A thinking machine is not, and cannot be, a copy of a human; this is because we cannot yet claim to know the workings of the human brain. But considered as a species developed as the product of advanced human logic, science, and technology, the thinking machine will no doubt surpass the human capacity in many of its functions. With its huge memory and data storage, it will also be able to process all of our knowledge. Tooled impeccably with its data-driven discovery methodologies it will detect unusual patterns in data and learn from them. It will compile everything, surely—but to what end? Human intelligence (hard to define, really) is based on knowledge that produces intuition, hunches, passion—and dares, when it comes down to survival, to conquer new ground and attack the unknown. An almost poetic quest for advancement, innovation, and creativity emerges from the thinking, feeling, dreaming, daring, indomitable, fearless, highly sociable, interacting, independent, and proud human being. Can we code the complex superposition of these attributes to give the thinking machine a fair head start on its evolution from where we stand today? Our own has by now produced an organic, complex intelligence.

There’s a lot of technopanic recently regarding machines that think, coming from thoughtful and otherwise fearless human beings.
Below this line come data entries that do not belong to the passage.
(* ===== verification/Zlib.v ===== *)
(** * Shared zlib definitions (partial/libz_j/zfunc.h, zutil.h, zutil.c)

    Return codes, flush values, the stream record [z_stream], the error
    messages and the byte-copy helpers. *)
From Stdlib Require Import String.
From S2P Require Import Prelude.
#[local] Open Scope string_scope.
#[local] Open Scope Z_scope.

Definition Z_NO_FLUSH : Z := 0.
Definition Z_PARTIAL_FLUSH : Z := 1.
Definition Z_SYNC_FLUSH : Z := 2.
Definition Z_FULL_FLUSH : Z := 3.
Definition Z_FINISH : Z := 4.
Definition Z_BLOCK : Z := 5.
Definition Z_TREES : Z := 6.

Definition Z_OK : Z := 0.
Definition Z_STREAM_END : Z := 1.
Definition Z_NEED_DICT : Z := 2.
Definition Z_ERRNO : Z := -1.
Definition Z_STREAM_ERROR : Z := -2.
Definition Z_DATA_ERROR : Z := -3.
Definition Z_MEM_ERROR : Z := -4.
Definition Z_BUF_ERROR : Z := -5.
Definition Z_VERSION_ERROR : Z := -6.

Definition Z_FIXED : Z := 4.
Definition Z_UNKNOWN : Z := 2.
Definition Z_DEFLATED : Z := 8.
Definition Z_DEFAULT_COMPRESSION : Z := -1.
Definition Z_DEFAULT_STRATEGY : Z := 0.
Definition MAX_WBITS : Z := 15.
Definition DEF_WBITS : Z := MAX_WBITS.
Definition MAX_MEM_LEVEL : Z := 9.
Definition DEF_MEM_LEVEL : Z := 8.
Definition MIN_MATCH : Z := 3.
Definition MAX_MATCH : Z := 258.

(** ** zutil.c *)

Definition z_errmsg : list string :=
  ["need dictionary"; "stream end"; ""; "file error"; "stream error"; "data error";
   "insufficient memory"; "buffer error"; "incompatible version"; ""].
(** [ERR_MSG(err) = z_errmsg[Z_NEED_DICT-(err)]] *)
Definition ERR_MSG (err : Z) : string := tget "" z_errmsg (Z_NEED_DICT - err).
Definition zError (err : Z) : string := ERR_MSG err.

(** [*dest++ = *source++] for [len] bytes, [dest] and [source] being offsets
    into the same memory; the order of the byte copies is the code's *)
Fixpoint zmemcpy (mem : arr Z) (dest source : Z) (len : nat) : arr Z :=
  match len with
  | O => mem
  | S len => zmemcpy (aset mem dest (aget 0 mem source)) (dest + 1) (source + 1) len
  end.
Fixpoint zmemcmp (s1 s2 : list Z) (len : nat) : Z :=
  match len, s1, s2 with
  | S len, x :: s1, y :: s2 =>
      if x =? y then zmemcmp s1 s2 len else if x >? y then 1 else -1
  | _, _, _ => 0
  end.
Fixpoint zmemzero (mem : arr Z) (dest : Z) (len : nat) : arr Z :=
  match len with
  | O => mem
  | S len => zmemzero (aset mem dest 0) (dest + 1) len
  end.
(** the size [zcalloc] asks [malloc] for: an unsigned product, [sizeof(uInt) > 2] *)
Definition zcalloc_size (items size : Z) : Z := u32 (items * size).

(** [zlibCompileFlags]: the code of a C type's size, and the word for LP64
    (sizeof uInt = 4, uLong = voidpf = z_off_t = 8) *)
Definition size_code (size : Z) : Z :=
  if size =? 2 then 0 else if size =? 4 then 1 else if size =? 8 then 2 else 3.
Definition zlibCompileFlags (uint ulong voidpf z_off_t : Z) : Z :=
  size_code uint + Z.shiftl (size_code ulong) 2 + Z.shiftl (size_code voidpf) 4
  + Z.shiftl (size_code z_off_t) 6.

(** ** [z_stream]

    [next_in] is the list of the [avail_in] bytes at [next_in]; [next_out] is
    the list of the bytes written since the caller last set [next_out].  The
    pointers themselves appear as null flags, [zs_addr] is the address of the
    record, which the internal states point back to. *)
Record z_stream := mk_stream {
  next_in : list Z; total_in : Z;
  next_out : list Z; avail_out : Z; total_out : Z;
  msg : option string; data_type : Z; adler : Z;
  next_in_null : bool; next_out_null : bool;
  zalloc_set : bool; zfree_set : bool; zs_addr : Z }.
#[export] Instance eta_z_stream : Settable z_stream := fun r =>
  mk_stream (next_in r) (total_in r) (next_out r) (avail_out r) (total_out r)
    (msg r) (data_type r) (adler r) (next_in_null r) (next_out_null r)
    (zalloc_set r) (zfree_set r) (zs_addr r).
Definition avail_in (s : z_stream) : Z := Z.of_nat (length (next_in s)).

(** [ERR_RETURN(strm, err)] *)
Definition ERR_RETURN (s : z_stream) (err : Z) : z_stream := s <| msg := Some (ERR_MSG err) |>.

(** ** Properties *)

(** every documented return code has its message, and no message is out of the table *)
Lemma zError_in_table err : Z_VERSION_ERROR <= err <= Z_NEED_DICT -> In (zError err) z_errmsg.
Proof.
  unfold zError, ERR_MSG, Z_VERSION_ERROR, Z_NEED_DICT, tget. intros H.
  destruct (Z.ltb_spec (2 - err) 0); [lia|].
  apply nth_In. cbn. lia.
Qed.

(** outside the destination nothing changes *)
Lemma zmemcpy_out (mem : arr Z) dest source len i :
  i < dest \/ dest + Z.of_nat len <= i -> aget 0 (zmemcpy mem dest source len) i = aget 0 mem i.
Proof.
  revert mem dest source. induction len as [|len IH]; intros m dest source H; [done|].
  cbn [zmemcpy]. rewrite IH by lia. apply aget_aset_ne. lia.
Qed.
(** a forward copy towards lower addresses is right even when the ranges overlap *)
Lemma zmemcpy_forward (mem : arr Z) dest source len :
  dest <= source ->
  aread 0 (zmemcpy mem dest source len) dest len = aread 0 mem source len.
Proof.
  revert mem dest source. induction len as [|len IH]; intros m dest source H; [done|].
  cbn [zmemcpy]. rewrite !aread_cons, IH by lia. f_equal.
  - rewrite zmemcpy_out by lia. apply aget_aset_eq.
  - apply aread_aset_out. lia.
Qed.
Lemma zmemcpy_out_read (mem : arr Z) dest source len off n :
  off + Z.of_nat n <= dest \/ dest + Z.of_nat len <= off ->
  aread 0 (zmemcpy mem dest source len) off n = aread 0 mem off n.
Proof.
  intros H. apply aread_ext. intros i Hi. apply zmemcpy_out. clear mem. lia.
Qed.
I, for one, am more concerned about humans who are brainwashed, or stop thinking, than about smart thinking machines taking over—mainly because “machine thinking” cannot fully substitute for the full range of human thinking and operation. Even assuming the Cylon sci-fi case—immortal knowledge and consciousness, a sensory system, a powerful memory—the problem remains: Human intelligence (brain, senses, emotions) is complex intelligence. It masters the complex world with tools that connect disparate facts, and it does so efficiently by dropping most information! Even as we prepare machine-learning algorithms and try mimicking the brain with deep neural networks in all scientific domains, we remain puzzled by the mode of connected knowledge, intuition, imagination, and organic reasoning tools the human mind possesses. This is difficult, perhaps impossible, to replicate in a machine. Infinite, unconnected clusters of knowledge will remain sadly useless and dumb. When a machine can remember a fact on its own initiative, spontaneous and untriggered; when it produces and uses an idea not because that idea was in the algorithm of the human who did the programming but because it connects to other facts and ideas beyond the machine’s training samples or utility function—then I’ll start hoping we can build a totally new branch of artificial species, self-sustainable and endowed with independent thinking.

Meanwhile I foresee the emergence of hybrid human/machine chimeras: human-born beings augmented with new machine abilities that enhance all or most of their human capacities, pleasures, and psychological needs—and to the point where thinking might be rendered irrelevant and, strictly speaking, unnecessary, providing ordinary thinking humans with a better set of the servants they have been looking for in machines.